The claim first surfaced on TechCrunch, a US blog that largely covers internet startups, before being picked up by other sites. The headline of that post alleged 'Baidu hijacking Google traffic In China', but offered no evidence to prove the claim apart from an undated, modified screenshot showing Baidu's web page below the URL for Google Blogsearch.
In a follow-up post, TechCrunch said "new reports have surfaced that would indicate that China has unilaterally blocked all three major search engines in China and is redirecting all requests to Baidu".
That report cited posts on other blogs, where users claimed to have been redirected from US search sites to Baidu.
A Google spokeswoman in Beijing did not immediately respond to an email seeking comment.
However, several internet users - four in Beijing and two in Shanghai - reported on Friday morning that search engines operated by Google, Yahoo and Microsoft, including Google Blogsearch, one of the sites reportedly most affected, were accessible. Attempts to reach these sites had not been redirected to Baidu, they said.

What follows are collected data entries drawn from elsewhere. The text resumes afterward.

(** [_register_initial_models] and [_register_initial_bindings] *)
Definition qwen3_8b : ModelDefinition :=
  mkModelDefinition "qwen3-8b" "Qwen3 8B Local" "local" "LOCAL_MODEL" "3.0"
    MS_INSTALL_REQUIRED ["document.classify"; "code.generation"; "text.summarize"]
    ["architecture.analysis"; "system.mutate"]
    [("memory", VStr "REQUIREMENT_PROFILE"); ("gpu", VStr "REQUIREMENT_PROFILE")]
    [("min_ram", VStr "16GB")] 32000 "int8" "local://models/qwen3-8b" "dummy_hash_for_now"
    "llama.cpp" 1 300 20000 4000 "none" "required".
Definition luna : ModelDefinition :=
  mkModelDefinition "luna" "Luna Remote" "remote" "REMOTE_MODEL" "1.0" MS_AVAILABLE
    ["architecture.analysis"; "system.mutate"; "repository.diff"] [] [] [] 128000 "fp16"
    "remote://luna-api" "" "rest" 10 600 100000 10000 "egress_only" "required".
Definition initial_models : list ModelDefinition := [qwen3_8b; luna].
Definition initial_bindings : list ModelCapabilityBinding :=
  [ mkBinding "qwen3-8b" "document.classify" "allowed" "standard" "low" false true
      "Local processing preferred for privacy";
    mkBinding "qwen3-8b" "architecture.analysis" "forbidden" "none" "none" false false
      "Insufficient reasoning capacity";
    mkBinding "luna" "architecture.analysis" "allowed" "high" "high" true false
      "Advanced reasoning model";
    mkBinding "deterministic" "repository.diff" "allowed" "perfect" "low" true true
      "Model not required" ].
Definition bootstrap (storage : option string) : M RegSt unit :=
  for_each initial_models (register_model storage) ;;
  for_each initial_bindings (add_binding storage) ;;
  save_to_disk storage.

(** [_load_from_disk] *)
Definition load_from_disk (p : string) : M RegSt unit := fun s =>
  match r_disk s !! p with
  | None => (s, raise OSError ("No such file or directory: " +:+ p))
  | Some b =>
      match (let? v := json_load b in load_data v (r_mem s)) with
      | Ok m => (s <| r_mem := m |>, Ok tt)
      | Raise e => (s, Raise e)
      end
  end.

(** The [except] clause of the constructor: quarantine the file, write the
    recovery marker, raise.  [now_iso] and [now_ts] are the two clock readings
    as text. *)
Definition marker_value (p quarantine hash now_iso reason : string) : pyval :=
  VDict [("version", VStr "1.0"); ("state", VStr "BLOCKED_OR_UNKNOWN");
         ("original_registry_path", VStr p); ("quarantine_path", VStr quarantine);
         ("original_sha256", VStr hash); ("recovery_timestamp", VStr now_iso);
         ("recovery_reason", VStr reason); ("reconstruction_required", VBool true);
         ("verification_required", VBool true)].
Definition quarantine_path (p now_ts : string) : string := p +:+ ".quarantine." +:+ now_ts.
Definition move_blob (src dst : string) : M RegSt unit := fun s =>
  match move_fault dst, r_disk s !! src with
  | Some msg, _ => (s, raise OSError msg)
  | None, None => (s, raise OSError "No such file or directory")
  | None, Some b => (s <| r_disk := <[dst := b]> (delete src (r_disk s)) |>, Ok tt)
  end.

Definition quarantine (p now_iso now_ts : string) (e : exn) : M RegSt unit :=
  let q := quarantine_path p now_ts in
  hash ← gets (fun s => match r_disk s !! p with
                        | Some b => reg_sha256 (blob_text b)
                        | None => "UNKNOWN"
                        end);
  try_with (move_blob p q)
    (fun _ => throw RegistryRecoveryRequired
                "Registry is corrupted and could not be quarantined") ;;
  write_blob (recovery_path p)
    (marker_value p q hash now_iso ("CORRUPTED_REGISTRY: " +:+ exn_str e)) ;;
  throw RegistryRecoveryRequired
    ("Corrupted model registry quarantined; explicit recovery required: "
       +:+ recovery_path p).

(** [ModelRegistry.__init__] *)
Definition construct (storage : option string) (now_iso now_ts : string) : M RegSt unit :=
  set_mem (fun _ => empty_mem) ;;
  match storage with
  | Some p =>
      if str_true p then
        d ← gets r_disk;
        when (exists_in d (recovery_path p))
          (throw RegistryRecoveryRequired
             ("Model registry recovery is required: " +:+ recovery_path p)) ;;
        if exists_in d p then
          try_with (load_from_disk p) (fun e =>
            match exn_type e with
            | Unmodelled => rethrow e
            | _ => quarantine p now_iso now_ts e
            end)
        else bootstrap storage
      else bootstrap storage
  | None => bootstrap storage
  end.

(** [open_for_recovery]: an empty registry object, only next to a marker. *)
Definition open_for_recovery (p : string) : M RegSt unit :=
  when (negb (str_true p))
    (throw RecoveryAttestationError "Recovery requires a durable registry path") ;;
  d ← gets r_disk;
  when (negb (exists_in d (recovery_path p)))
    (throw RecoveryAttestationError "No pending recovery marker exists") ;;
  set_mem (fun _ => empty_mem).

(** ** Recovery *)
Record RecoveryAttestation := mkAttestation {
  recovery_id : string;
  source_registry_hash : string;
  quarantine_reference : string;
  authority_ref : string;
  authority_decision : string;
  source_evidence_ids : list string;
  reconstructed_registry_digest : string;
  registry_payload : dict string pyval;
  verification_evidence_ids : list string;
  recovery_timestamp : string }.

(** [re.fullmatch("[A-Za-z0-9._-]{1,128}", s)] *)
Definition id_char (c : ascii) : bool :=
  let n := N_of_ascii c in
  ((65 <=? n) && (n <=? 90) || (97 <=? n) && (n <=? 122) || (48 <=? n) && (n <=? 57)
   || (n =? 46) || (n =? 95) || (n =? 45))%N.
Definition valid_recovery_id (s : string) : bool :=
  forallb id_char (String.list_ascii_of_string s)
  && (1 <=? String.length s) && (String.length s <=? 128).

Definition is_nil {A} (l : list A) : bool := match l with [] => true | _ => false end.
Definition is_str_val (v : option pyval) (s : string) : bool :=
  match v with Some (VStr t) => t =s s | _ => false end.

Definition rae (b : bool) (msg : string) : result unit :=
  guard_raise b RecoveryAttestationError msg.

(** The checks on the attestation alone. *)
Definition attestation_complete (a : RecoveryAttestation) : result unit :=
  check! rae (existsb (fun s => s =s "")
                [recovery_id a; source_registry_hash a; quarantine_reference a;
                 authority_ref a; authority_decision a; reconstructed_registry_digest a;
                 recovery_timestamp a] || is_nil (registry_payload a))
           "Recovery attestation is incomplete" in
  check! rae (is_nil (source_evidence_ids a))
           "Recovery attestation has no source evidence" in
  check! rae (is_nil (verification_evidence_ids a))
           "Recovery attestation has no verification evidence" in
  rae (negb (authority_decision a =s "APPROVE_RESTORE"))
    "Recovery authority decision is not APPROVE_RESTORE".

(** The checks against the marker and the quarantined file. *)
Definition marker_matches (a : RecoveryAttestation) (marker : dict string pyval)
    (d : disk) : result unit :=
  check! rae (negb (is_str_val (dget "state" marker) "BLOCKED_OR_UNKNOWN"))
           "Recovery marker is not in BLOCKED_OR_UNKNOWN state" in
  check! rae (negb (is_str_val (dget "original_sha256" marker) (source_registry_hash a)))
           "Source registry hash does not match recovery marker" in
  match vget_or "quarantine_path" (VStr "") marker with
  | VStr q =>
      let qr := abspath reg_cwd (quarantine_reference a) in
      check! rae (negb (qr =s abspath reg_cwd q))
               "Quarantine reference does not match recovery marker" in
      match d !! qr with
      | None => raise RecoveryAttestationError "Quarantine evidence is missing"
      | Some b =>
          rae (negb (reg_sha256 (blob_text b) =s source_registry_hash a))
            "Quarantine evidence hash mismatch"
      end
  | _ => raise TypeError "expected str, bytes or os.PathLike object"
  end.

Definition authorized (verifier : RecoveryAttestation -> result bool)
    (a : RecoveryAttestation) : result unit :=
  match verifier a with
  | Raise _ => raise RecoveryAttestationError "Recovery authority verifier failed"
  | Ok b => rae (negb b) "Recovery authority did not authorize restoration"
  end.

(** The payload loads into a fresh registry, and its text has the attested
    digest. *)
Definition payload_valid (a : RecoveryAttestation) : result unit :=
  match load_data (VDict (registry_payload a)) empty_mem with
  | Raise e =>
      match exn_type e with
      | Unmodelled => Raise e
      | _ => raise RecoveryAttestationError
               ("Reconstructed registry payload is invalid: " +:+ exn_str e)
      end
  | Ok _ =>
      rae (negb (reg_sha256 (dumps_indent false 0 (VDict (registry_payload a)))
                   =s reconstructed_registry_digest a))
        "Reconstructed registry digest mismatch"
  end.

Definition record_path (p : string) (a : RecoveryAttestation) : string :=
  p +:+ ".recovery-record." +:+ recovery_id a +:+ ".json".
Definition record_value (a : RecoveryAttestation) : pyval :=
  VDict [("version", VStr "1.0"); ("state", VStr "RESTORED_VERIFIED");
         ("recovery_id", VStr (recovery_id a));
         ("source_registry_hash", VStr (source_registry_hash a));
         ("quarantine_reference", VStr (abspath reg_cwd (quarantine_reference a)));
         ("authority_ref", VStr (authority_ref a));
         ("authority_decision", VStr (authority_decision a));
         ("source_evidence_ids", vstrs (source_evidence_ids a));
         ("verification_evidence_ids", vstrs (verification_evidence_ids a));
         ("reconstructed_registry_digest", VStr (reconstructed_registry_digest a));
         ("recovery_timestamp", VStr (recovery_timestamp a))].

Definition unlink (p : string) : M RegSt unit :=
  modify (fun s => s <| r_disk := delete p (r_disk s) |>).

(** [restore_from_attestation] on the registry of path [p] *)
Definition restore_from_attestation (p : string) (a : RecoveryAttestation)
    (verifier : RecoveryAttestation -> result bool) : M RegSt unit :=
  when (negb (str_true p))
    (throw RecoveryAttestationError "Recovery requires a durable registry path") ;;
  when (negb (valid_recovery_id (recovery_id a)))
    (throw RecoveryAttestationError "Recovery id contains invalid characters") ;;
  d ← gets r_disk;
  match d !! recovery_path p with
  | None => throw RecoveryAttestationError "No pending recovery marker exists"
  | Some mb =>
      marker ← of_result (json_load mb);
      of_result (attestation_complete a) ;;
      match marker with
      | VDict marker =>
          of_result (marker_matches a marker d) ;;
          of_result (authorized verifier a) ;;
          of_result (payload_valid a) ;;
          write_blob p (VDict (registry_payload a)) ;;
          write_blob (record_path p a) (record_value a) ;;
          unlink (recovery_path p) ;;
          load_from_disk p
      | _ => throw AttributeError "object has no attribute 'get'"
      end
  end.

(** ** Round trip *)
Lemma map_result_map {A B C} (f : B -> result C) (g : A -> B) (h : A -> C) l :
  (forall a, a ∈ l -> f (g a) = Ok (h a)) -> map_result f (map g l) = Ok (map h l).
Proof.
  induction l as [|a l IH]; intros H; simpl; [done|].
  rewrite H by left. rewrite IH; [done|]. intros b Hb. apply H. by right.
Qed.

Lemma as_strs_vstrs l : as_strs (vstrs l) = Ok l.
Proof.
  unfold as_strs, vstrs. rewrite (map_result_map _ _ id) by done. by rewrite map_id.
Qed.

Lemma decode_encode_model m : decode_model (encode_model m) = Ok m.
Proof.
  destruct m as [? ? ? ? ? []];
    (cbv -[as_strs vstrs]; rewrite !as_strs_vstrs; reflexivity).
Qed.

Lemma decode_encode_binding b : decode_binding (encode_binding b) = Ok b.
Proof. destruct b. vm_compute. reflexivity. Qed.
Lemma decode_encode_hardware h : decode_hardware (encode_hardware h) = Ok h.
Proof. destruct h. vm_compute. reflexivity. Qed.
Lemma decode_encode_performance p : decode_performance (encode_performance p) = Ok p.
Proof. destruct p. vm_compute. reflexivity. Qed.

(** The keys of the model table are the identifiers of its models. *)
Definition mem_wf (m : RegMem) : Prop :=
  dict_wf (models m) /\ Forall (fun kv => md_model_id kv.2 = kv.1) (models m) /\
  dict_wf (performance m).

Lemma load_build m m0 : load_data (build_data m) m0 =
  Ok (mkRegMem (foldl (fun acc x => dset (md_model_id x) x acc) [] (map id (dvalues (models m))))
        (map id (bindings m)) (hardware m)
        (foldl (fun acc kv => dset kv.1 kv.2 acc) [] (map id (performance m)))).
Proof.
  unfold load_data, build_data.
  set (ml := map encode_model _). set (bl := map encode_binding _).
  set (hw := encode_hardware _). set (pl := map _ (performance m)).
  change ((let? ms := map_result decode_model ml in
          let? bs := map_result decode_binding bl in
          let? hd := decode_hardware hw in
          let? ps := map_result (fun kv =>
                       let? p := decode_performance kv.2 in Ok (kv.1, p)) pl in
          Ok (mkRegMem (foldl (fun acc x => dset (md_model_id x) x acc) [] ms) bs hd
                (foldl (fun acc kv => dset kv.1 kv.2 acc) [] ps))) =
          Ok (mkRegMem (foldl (fun acc x => dset (md_model_id x) x acc) []
                          (map id (dvalues (models m))))
                (map id (bindings m)) (hardware m)
                (foldl (fun acc kv => dset kv.1 kv.2 acc) [] (map id (performance m))))).
  unfold ml, bl, hw, pl.
  rewrite (map_result_map _ _ id) by (intros; apply decode_encode_model).
  rewrite (map_result_map _ _ id) by (intros; apply decode_encode_binding).
  rewrite decode_encode_hardware.
  rewrite (map_result_map _ _ id); [done|].
  intros [k p] _. cbn [fst snd]. by rewrite decode_encode_performance.
Qed.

Internet censorship is a serious problem in China, and regulators routinely block access to sites with content they don't like. But Chinese officials very rarely comment on censorship efforts, making it difficult for users to determine when a site has been blocked or is inaccessible for other reasons.
Timing can be an important factor, with Chinese censors blocking access to some websites around politically sensitive dates, such as the 4 June anniversary of the 1989 Tiananmen massacre and the Chinese Communist Party Congress, a political confab held once every five years to choose top leaders and set policy that is now underway in Beijing.
Access to a search engine can also be blocked if a user searches for a politically sensitive word, such as a search for information on the banned Falungong religious sect.
Tracking the ebb and flow of censorship efforts can be a challenge, as access to sites can be blocked and opened, seemingly by whim. On Wednesday, Wikipedia remained blocked in China and access to YouTube was shut off. But censors eased off on other sites, opening up access to Google's Blogspot blogging service and permitting users to view pictures on Flickr, which had been blocked even though the site was accessible in China.
Even when websites are accessible in China, there can be moments when sites cannot be reached. For example, one of the Chinese internet users in Beijing contacted for this story said he was unable to reach Google.com three days ago. Attempts to reach the site were not redirected to Baidu, and Google has been accessible during the last couple of days, he said.
While the Chinese government may not be redirecting search-engine traffic to Baidu, censors did this in 2002, just before the previous Party Congress opened in Beijing. At that time, censors cut off access to Google and redirected traffic to several local search engines, including Baidu. However, the rerouting did not affect all users and did not appear to be done at a national level, analysts said at that time.